WORK ITEM: Below is a block of entries; repeat exactly the lines starting at the line that contains "(ll_size l) :: rs))" and ending at the line that contains "- move=> a live l [rs", both included.

[[ TASK INPUT open ]]

(* ===== verification/ShellSpec.v ===== *)
(** * The shell as its users see it

    An abstract specification of the commands of [Shell], over the abstract
    file system of [FsModel]: what each command replies, prints and changes.
    The sessions of [Shell], with their lock, the disk image and the console,
    are shown to refine it, for any number of sessions that take turns. *)

From S2P Require Import Prelude Machine Str Volume DirEntry Names DirSpec Path Stability.
From S2P Require Import FileOps FileOpsSpec WriteSpec CreateSpec FsModel FsAbs FsFrame FsRefine FsWrite FsSim.
From S2P Require Import Vga Shell.

(** ** Specification *)

(** What [ls] prints for a link, and for a directory. *)
Definition link_text (l : link) : str :=
  (match ln_node l with NDir _ => lit "[DIR]" | NFile _ _ => lit "[FILE]" end)
  ++ lit " " ++ ln_name l ++ lit " ".

Definition dir_text (d : dir) : str := lit "> " ++ (ad_links d ≫= link_text) ++ [10].

(** The operation of the file system behind a command. *)
Definition op_of (c : command) : option fs_op :=
  match c with
  | MkDir p f => Some (Mkdir p f)
  | Touch p f => Some (CreateFile p f)
  | Write p t => Some (WriteFile p t)
  | _ => None
  end.

(** A command in the directory [cur]: its reply (the directory from now on), the
    text it prints and the file system it leaves. *)
Inductive astep_command (A : afs) (cur : Z) : command → result Z str → str → afs → Prop :=
  | a_ls d :
      a_dirs A !! cur = Some d → astep_command A cur (Ls None) (Ok cur) (dir_text d) A
  | a_ls_path p c d :
      resolve A p (Some cur) = Some (NDir c) → a_dirs A !! c = Some d →
      astep_command A cur (Ls (Some p)) (Ok cur) (dir_text d) A
  | a_ls_missing p :
      resolve A p (Some cur) = None →
      astep_command A cur (Ls (Some p)) (Err (lit "Entry not found")) [] A
  | a_cd p c :
      resolve A p (Some cur) = Some (NDir c) → astep_command A cur (Cd p) (Ok c) [] A
  | a_cd_file p i t :
      resolve A p (Some cur) = Some (NFile i t) →
      astep_command A cur (Cd p) (Err (lit "Not a directory")) [] A
  | a_cd_missing p :
      resolve A p (Some cur) = None → astep_command A cur (Cd p) (Err (lit "Entry not found")) [] A
  | a_ls_entries : astep_command A cur LsEntries (Ok cur) [] A
  | a_cat p t :
      fetch A p None = Ok t → astep_command A cur (Cat p) (Ok cur) (t ++ [10]) A
  | a_cat_error p e :
      fetch A p None = Err e → astep_command A cur (Cat p) (Ok cur) (e ++ [10]) A
  | a_op c o A' :
      op_of c = Some o → astep A o (Ok tt) A' → astep_command A cur c (Ok cur) [] A'
  | a_op_error c o e A' :
      op_of c = Some o → astep A o (Err e) A' → astep_command A cur c (Err e) [] A'.

(** The sessions after a reply to the [i]-th one. *)
Definition move_to (i : nat) (r : result Z str) (curs : list Z) : list Z :=
  match r with Ok c => <[i := c]> curs | Err _ => curs end.

(** Sessions that take turns. *)
Inductive asteps_shell : afs → list Z → list (nat * command) → list (result Z str) → str → afs → list Z → Prop :=
  | ashell_nil A curs : asteps_shell A curs [] [] [] A curs
  | ashell_cons A curs i cur c cs r out A1 rs outs A' curs' :
      curs !! i = Some cur → astep_command A cur c r out A1 →
      asteps_shell A1 (move_to i r curs) cs rs outs A' curs' →
      asteps_shell A curs ((i, c) :: cs) (r :: rs) (out ++ outs) A' curs'.

(** What a command asks of its user: the changes are [allowed], and [ls] is not
    given the path of a file. *)
Definition command_allowed (A : afs) (cur : Z) (c : command) : Prop :=
  match op_of c, c with
  | Some o, _ => allowed A o
  | None, Ls (Some p) => ∀ i t, resolve A p (Some cur) ≠ Some (NFile i t)
  | None, _ => True
  end.

(** Users whose commands are allowed whatever the earlier ones did. *)
Fixpoint users_respect (A : afs) (curs : list Z) (cs : list (nat * command)) : Prop :=
  match cs with
  | [] => True
  | (i, c) :: cs => ∃ cur, curs !! i = Some cur ∧ command_allowed A cur c
      ∧ ∀ r out A', astep_command A cur c r out A' → users_respect A' (move_to i r curs) cs
  end.

(** *** Users that create in the root *)

Definition command_cost (c : command) : nat := from_option cost 0%nat (op_of c).

Definition plain_command (c : command) : Prop :=
  match op_of c, c with
  | Some o, _ => rooted o
  | None, Ls (Some _) => False
  | None, _ => True
  end.

(** They respect the specification as long as clusters are free. *)
Lemma users_plain A curs cs :
  Forall (λ ic, (ic.1 < length curs)%nat ∧ plain_command ic.2) cs →
  (sum_list_with (λ ic, command_cost ic.2) cs <= a_free A)%nat → users_respect A curs cs.
Proof.
  elim: cs A curs => [|[i c] cs IH] A curs //= /Forall_cons [[Hi Hc] Hcs] Hcost.
  destruct (lookup_lt_is_Some_2 curs i Hi) as [cur Ecur]. exists cur. split; [done|]. cbn in Hc, Hcost. split.
  - rw /command_allowed /plain_command /command_cost in Hc Hcost |- *. case Eo: (op_of c) Hc Hcost => [o|] Hc Hcost.
    + apply rooted_allowed; [done|]. cbn in Hcost. lia.
    + clear - Hc. by destruct c as [[p|]|p| |p|p f|p f|p t].
  - move=> r out A' Hs. apply IH.
    + eapply Forall_impl; [exact Hcs|]. move=> [j c'] [Hj ?]. split; [|done].
      rw /move_to. case: r {Hs} => [d|e] //. by rw length_insert.
    + have : (a_free A <= a_free A' + command_cost c)%nat; [|lia].
      rw /command_cost. destruct Hs; try lia; rw H; cbn; by eapply astep_free.
Qed.

(** ** Refinement *)

Section refinement.
Context `{Profile} `{UnicodeCase}.

Lemma dots_is_dots f : dots f = false ↔ ¬ is_dots f.
Proof. rw /dots /is_dots orb_false_iff !bool_decide_eq_false. naive_solver. Qed.

Section command.
Context (fs : Fat32FileSystem) (n : Z) (D : gset Z) (W : well_formed fs n D).

Abbreviation A := (abstract fs n D).

(** The listing of a directory is the text of its links. *)
Lemma listing_text c : c ∈ D →
  list_directory_entries fs c = Done (listing fs c) ∧ a_dirs A !! c = Some (dir_of fs n c)
  ∧ ls_text (listing fs c) = dir_text (dir_of fs n c).
Proof.
  move=> Hc. split; [by eapply listing_done|]. split; [by rw dirs_lookup bool_decide_eq_true_2|].
  rw /ls_text /dir_text. do 2 f_equal. cbn [ad_links dir_of]. rw /children.
  have -> : filter (λ f, ¬ dots f) (listing fs c) = filter (λ f, ¬ is_dots f) (listing fs c).
  { apply list_filter_iff => f. rw -dots_is_dots. destruct (dots f); cbn; naive_solver. }
  elim: (filter _ _) => [|f l IH] //. rw fmap_cons !bind_cons concat_app IH. f_equal.
  rw /link_text /link_of /node_of /=. by case: (is_directory f); rw /= ?app_nil_r.
Qed.

Lemma op_effect o cwd : allowed A o →
  ∃ fs' r D', call_effect cwd (run_op o) fs = Done (fs', match r with Ok _ => Ok cwd | Err e => Err e end, [])
    ∧ well_formed fs' n D' ∧ D ⊆ D' ∧ astep A o r (abstract fs' n D').
Proof.
  move=> Ha. destruct (op_simulated fs n D W o Ha) as (r & fs' & D' & E & W' & HD & Hs).
  exists fs', r, D'. by rw /call_effect E.
Qed.

(** Every allowed command returns, and does what the specification says. *)
Lemma command_simulated c cur : cur ∈ D → command_allowed A cur c →
  ∃ fs' r out D', command_effect (Z.to_nat n) c cur fs = Done (fs', r, out)
    ∧ well_formed fs' n D' ∧ D ⊆ D' ∧ (∀ d, r = Ok d → d ∈ D')
    ∧ astep_command A cur c r out (abstract fs' n D').
Proof.
  move=> Hc Ha. have Hcur : ∀ d, Some cur = Some d → d ∈ D by move=> d [<-].
  have [V T _ _ _ _] := W.
  have Hop : ∀ o, op_of c = Some o → allowed A o → command_effect (Z.to_nat n) c cur fs = call_effect cur (run_op o) fs →
    ∃ fs' r out D', command_effect (Z.to_nat n) c cur fs = Done (fs', r, out)
      ∧ well_formed fs' n D' ∧ D ⊆ D' ∧ (∀ d, r = Ok d → d ∈ D')
      ∧ astep_command A cur c r out (abstract fs' n D').
  { move=> o Eo Ho ->. destruct (op_effect o cur Ho) as (fs' & r & D' & -> & W' & HD & Hs).
    eexists fs', _, [], D'. split; [done|]. do 2 (split; [done|]).
    case: r Hs => [[]|e] Hs; (split; [|by econstructor]); [move=> d [<-]; set_solver|done]. }
  case: c Ha Hop => [[p|]|p| |p|p f|p f|p t] Ha Hop; cbn [command_effect].
  - destruct (parse_resolve fs n D W p (Some cur) Hcur) as [r [Ep Er]].
    destruct (parse_path_ok fs n D V T p (Some cur) Hcur) as [r' [Er' Hr']]. rw Ep in Er'. injection Er' as <-.
    rw Ep bind_Done. case: r Er Hr' {Ep} => [f|] Er Hr'.
    2: { eexists fs, _, _, D. do 3 (split; [done|]). split; [done|]. by constructor. }
    rw /= /node_of in Er. case Ed: (is_directory f) Er => Er; [|by destruct (Ha _ _ Er)].
    destruct (listing_text (start_cluster f) (Hr' f eq_refl Ed)) as (-> & Ed' & Et). rw bind_Done Et.
    eexists fs, _, _, D. do 3 (split; [done|]). split; [by move=> d [<-]|]. by eapply a_ls_path.
  - destruct (listing_text cur Hc) as (-> & Ed & Et). rw bind_Done Et. eexists fs, _, _, D.
    do 3 (split; [done|]). split; [by move=> d [<-]|]. by constructor.
  - destruct (parse_resolve fs n D W p (Some cur) Hcur) as [r [Ep Er]].
    destruct (parse_path_ok fs n D V T p (Some cur) Hcur) as [r' [Er' Hr']]. rw Ep in Er'. injection Er' as <-.
    rw Ep bind_Done. eexists fs, _, _, D. do 3 (split; [done|]).
    case: r Er Hr' {Ep} => [f|] Er Hr'; [|by split; [|constructor]]. rw /= /node_of in Er.
    case Ed: (is_directory f) Er => Er; (split; [|by econstructor]); [|done]. move=> d [<-]. by apply Hr'.
  - rw (proj1 (listing_text cur Hc)) bind_Done. eexists fs, _, _, D. do 3 (split; [done|]).
    split; [by move=> d [<-]|constructor].
  - rw (read_fetch fs n D W) // bind_Done. eexists fs, _, _, D. do 3 (split; [done|]).
    split; [by move=> d [<-]|]. case E: (fetch _ _ _) => [t|e]; by constructor.
  - by apply (Hop (Mkdir p f)).
  - by apply (Hop (CreateFile p f)).
  - by apply (Hop (WriteFile p t)).
Qed.
End command.

End refinement.
(** A list that memory spells has a node in memory for each region. *)
Lemma spells_length a rs : spells a rs → NoDup (start_addr <$> rs) → (length rs <= base.size (ml_mem a))%nat.
Proof.
  move=> Hs Hnd. rw -(length_fmap start_addr) -size_dom -(size_list_to_set (C := gset Z) _ Hnd).
  apply subseteq_size. move=> x. rw elem_of_list_to_set => /list_elem_of_fmap [r [-> Hr]].
  apply elem_of_dom. by eapply segment_lookup.
Qed.

(** Ranges of sixteen bytes at the start of two regions. *)
Lemma nodes_apart r s : 16 <= r.2 → 16 <= s.2 → apart r s → apart (s.1, NODE_SIZE) (r.1, NODE_SIZE).
Proof. rw /apart /NODE_SIZE /=. lia. Qed.

Lemma mem_add_refines addr sz a rs live :
  spells a rs → ll_inv lo hi (mkLinkedList (mkNode addr sz :: rs)) live →
  ∃ a', mem_add_free_region addr sz a = Done a' ∧ spells a' (mkNode addr sz :: rs).
Proof.
  move=> Hs [Hfree _ Hap]. cbn [head_next] in Hfree, Hap. apply Forall_cons in Hfree as [Hn Hrs].
  have Hn' := Hn. destruct Hn' as [H8 [H16 [Hi1 Hi2]]]. cbn in H8, H16, Hi1, Hi2.
  apply (mem_add_free_region_ok addr sz a rs (mkLinkedList (mkNode addr sz :: rs)) Hs).
  - move=> r Hr. have [_ [? _]] := proj1 (Forall_forall _ _) Hrs r Hr.
    apply (nodes_apart (addr, sz) (node_range r)); [done|done|].
    rw fmap_cons in Hap. apply pairwise_apart_cons in Hap as [Hap _]. apply Forall_app in Hap as [Hap _].
    exact (proj1 (Forall_forall _ _) (proj1 (Forall_fmap _ _ _) Hap) r Hr).
  - apply add_free_region_ok; [lia|done|done].
Qed.

Lemma mem_alloc_refines a rs live l :
  spells a rs → ll_inv lo hi (mkLinkedList rs) live → layout_ok l → ll_accepts l →
  ∃ a' rs' r, mem_alloc l a = Done (a', r) ∧ ll_alloc l (mkLinkedList rs) = Done (mkLinkedList rs', r)
    ∧ spells a' rs'.
Proof.
  move=> Hs I Hl Hacc. have [? [? [_ Hmax]]] := ll_size_bounds l Hl.
  have {}Hmax := Hmax Hacc. rw /isize_max in Hmax.
  have Hnd : NoDup (start_addr <$> rs).
  { apply regions_NoDup; [apply I|]. exact (proj1 (proj1 (pairwise_apart_app _ _) (li_apart _ _ _ _ I))). }
  have Hlen := spells_length a rs Hs Hnd.
  have Hfind : ∀ r rs', find_region (ll_size l) (ll_align l) rs = Done (r, rs') → _ :=
    λ r rs', mem_find_region_ok (S (base.size (ml_mem a))) [] rs (ll_size l) (ll_align l) a r rs' _
      eq_refl Hs Hnd ltac:(lia).
  rw /mem_alloc size_align_ok // bind_Done. cbn [fst snd].
  destruct (find_region_ok lo hi Hheap (ll_size l) (ll_align l) rs) as
    [(pre & n & post & En & _ & Hf & Ef)|[_ Ef]]; [apply I|by apply ll_align_pow|lia| |].
  - destruct (ll_alloc_effect lo hi Hheap _ live l pre n post I Hl Hacc En Hf Ef) as [Ea I'].
    destruct (Hfind _ _ Ef) as (a1 & E1 & Hs1 & Hn1). have {}Hn1 := Hn1 _ _ eq_refl.
    rw Ea E1 bind_Done. cbn [fst snd fmap option_fmap option_map].
    have Hn : region_ok lo hi n by apply (proj1 (Forall_forall _ _) (li_free _ _ _ _ I)); rw En; set_solver.
    destruct Hn as [_ [_ [Hi1 Hi2]]]. rw /= in Hi1 Hi2.
    set p := round_up (start_addr n) (ll_align l) in Ea I' E1 *.
    have Hp : lo <= p ∧ p + ll_size l <= start_addr n + node_size n ∧ start_addr n <= p.
    { rw /fits /NODE_SIZE -/p in Hf. have := power_of_two_pos _ (ll_align_pow l Hl).
      have := round_up_bounds (start_addr n) (ll_align l). rw -/p. lia. }
    rw /checked_add. ztrue. case Hl1: (ml_mem a1 !! start_addr n) Hn1 => [[sz x]|] //= [Esz].
    subst sz. rw Hl1 bind_Done /end_addr /= arith_ok; [lia|]. rw bind_Done arith_ok; [lia|]. rw bind_Done Z.gtb_ltb.
    set e := start_addr n + node_size n - (p + ll_size l) in Ea I' *. rw -/e.
    case: (Z.ltb_spec 0 e) Ea I' => He Ea I'; [|by rw bind_Done; eexists _, _, _].
    destruct (mem_add_refines (p + ll_size l) e a1 (pre ++ post) _ Hs1 I') as (a2 & -> & Hs2).
    rw bind_Done. by eexists _, _, _.
  - destruct (Hfind _ _ Ef) as (a1 & E1 & Hs1 & _). rw E1 bind_Done. cbn [fst snd fmap option_fmap option_map].
    eexists a1, rs, None. split; [done|]. split; [|done].
    by rw /ll_alloc size_align_ok // bind_Done Ef.
Qed.

Lemma mem_dealloc_refines a rs live p l :
  spells a rs → ll_inv lo hi (mkLinkedList rs) ((p, l) :: live) →
  ∃ a', mem_dealloc p l a = Done a'
    ∧ ll_dealloc p l (mkLinkedList rs) = Done (mkLinkedList (mkNode p (ll_size l) :: rs))
    ∧ spells a' (mkNode p (ll_size l) :: rs).
Proof.
  move=> Hs I. destruct (ll_dealloc_spec lo hi Hheap _ _ _ _ I) as ([rs'] & E & I').
  have [Hl [Hacc [Hm Hin]]] := Forall_inv (li_live _ _ _ _ I). cbn [fst snd] in Hl, Hacc, Hm.
  have [? [? _]] := ll_size_bounds l Hl. have [H8 _] := ll_align_mod l p Hl Hm.
  destruct Hin as [Hin1 Hin2]. cbn in Hin1, Hin2.
  rw /ll_dealloc size_align_ok // bind_Done add_free_region_ok // in E; [lia|]. injection E as <-.
  destruct (mem_add_refines p (ll_size l) a rs live Hs I') as (a' & Ea & Hs').
  exists a'. split; [by rw /mem_dealloc size_align_ok // bind_Done|].
  split; [|done]. rw /ll_dealloc size_align_ok // bind_Done add_free_region_ok //; lia.
Qed.

#[export] Instance mem_spec : AllocatorSpec MemList lo hi.
Proof.
  apply (make_spec lo hi mem_inv ll_accepts).
  - move=> a live l [rs [Hs I]] Hl Ha. destruct (mem_alloc_refines a rs live l Hs I Hl Ha) as (a' & rs' & r & E & El & Hs').
    destruct (ll_alloc_spec lo hi Hheap _ live l I Hl Ha) as (b & r' & El' & Hr). rw El in El'. injection El' as <- <-.
    exists a', r. split; [done|]. destruct r as [p|]; [destruct Hr as (Hi & Hr); split; [by exists rs'|done]|by exists rs'].
  - move=> a live p l [rs [Hs I]]. destruct (mem_dealloc_refines a rs live p l Hs I) as (a' & E & El & Hs').
    exists a'. split; [done|]. eexists. split; [done|].
    destruct (ll_dealloc_spec lo hi Hheap _ _ _ _ I) as (b & El' & I'). rw El in El'. by injection El' as <-.
  - move=> a live live' E [rs [Hs [H1 H2 H3]]]. exists rs. split; [done|]. split; [done|by rw -E|by rw -E].
Defined.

[[ TASK INPUT closed ]]

THE COMPLETED TASK:
    ∧ ll_dealloc p l (mkLinkedList rs) = Done (mkLinkedList (mkNode p (ll_size l) :: rs))
    ∧ spells a' (mkNode p (ll_size l) :: rs).
Proof.
  move=> Hs I. destruct (ll_dealloc_spec lo hi Hheap _ _ _ _ I) as ([rs'] & E & I').
  have [Hl [Hacc [Hm Hin]]] := Forall_inv (li_live _ _ _ _ I). cbn [fst snd] in Hl, Hacc, Hm.
  have [? [? _]] := ll_size_bounds l Hl. have [H8 _] := ll_align_mod l p Hl Hm.
  destruct Hin as [Hin1 Hin2]. cbn in Hin1, Hin2.
  rw /ll_dealloc size_align_ok // bind_Done add_free_region_ok // in E; [lia|]. injection E as <-.
  destruct (mem_add_refines p (ll_size l) a rs live Hs I') as (a' & Ea & Hs').
  exists a'. split; [by rw /mem_dealloc size_align_ok // bind_Done|].
  split; [|done]. rw /ll_dealloc size_align_ok // bind_Done add_free_region_ok //; lia.
Qed.

#[export] Instance mem_spec : AllocatorSpec MemList lo hi.
Proof.
  apply (make_spec lo hi mem_inv ll_accepts).
  - move=> a live l [rs [Hs I]] Hl Ha. destruct (mem_alloc_refines a rs live l Hs I Hl Ha) as (a' & rs' & r & E & El & Hs').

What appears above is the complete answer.